Through his daughter's illness, Engram has learned about the importance of community. He knows, first-hand, the impact doctors and nurses and volunteers at Children's Hospital and Odessa Brown Children's Clinic can have.

He knows just how little information most people have about sickle-cell anemia and he wants to be a force to help educate the public and eventually eradicate the disease.

Engram will take the first step with Bobbi and the rest of the family at the Walk for Sickle Cell Disease, beginning at 9:15 a.m. Sunday at the south entrance to Seward Park.
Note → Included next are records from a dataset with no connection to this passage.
Lemma next_parent_index r p : index_wf ix -> next_parent ix r = Some p -> 0 <= p < zlen ix.(ix_records).
Proof.
  intros Hwf. unfold next_parent. destruct (_ || _); [done |]. intros E. destruct (lookup_child ix Hwf _ _ E) as [rp Hrp].
  by apply zget_Some in Hrp as [? _].
Qed.

(** A record that ends a walk is at the top, or leads nowhere. *)
Definition at_top (r : FileRecord) : bool :=
  let parent_frs := r.(fr_first_name).(li_parent_frs) in
  (parent_frs =? ROOT_FRS) || ((parent_frs =? r.(fr_frs)) || (parent_frs =? NO_ENTRY)) && (r.(fr_frs) =? ROOT_FRS).

Lemma rooted_end i r : ~ hidden i -> zget ix.(ix_records) i = Some r -> next_parent ix r = None -> rooted i <-> at_top r = true.
Proof.
  intros Hh Hr Hn. unfold at_top. split.
  - destruct 1 as [i r' _ Hr' E | i r' _ Hr' _ E E' | i r' p _ Hr' E _]; rewrite Hr in Hr'; injection Hr' as <-.
    + by rewrite E.
    + rewrite E, Z.eqb_refl, andb_true_r. destruct E' as [-> | ->]; rewrite ?E, ?Z.eqb_refl, ?orb_true_r; done.
    + congruence.
  - intros [E%Z.eqb_eq | [E1 E2%Z.eqb_eq]%andb_true_iff]%orb_true_iff; [by eapply rooted_below_root |].
    eapply rooted_root; try done. apply orb_true_iff in E1 as [?%Z.eqb_eq | ?%Z.eqb_eq]; [by left | by right].
Qed.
"I feel like sickle cell is a silent disease and a silent killer," Engram said. "That's one of the reasons I'm stepping forward, not just in Seattle, but I'm trying to take this thing nationwide in the next few years. I want to bring awareness to our community.

"A lot of African-Americans, we have the trait and we don't even know it. I don't think we have enough dialogue going on about the disease in our community or in our nation and hopefully I can help change that. It's a hush-hush disease that's not being talked about a lot, but there's a lot of people who go through a lot of pain as a result of it."

Bobby and Deanna didn't know they had the sickle-cell trait. It just wasn't something they talked about, or thought about.

"It just never came up," Engram said. "So now we want to get the lines of communication started. I thought I was a pretty smart guy and I really had no knowledge that I was carrying that trait. Now I'm just trying to get people out there so they don't feel embarrassed or feel ashamed to talk about it."

Bobby and Bobbi will take the first step Sunday on a journey they believe won't end until a cure is found.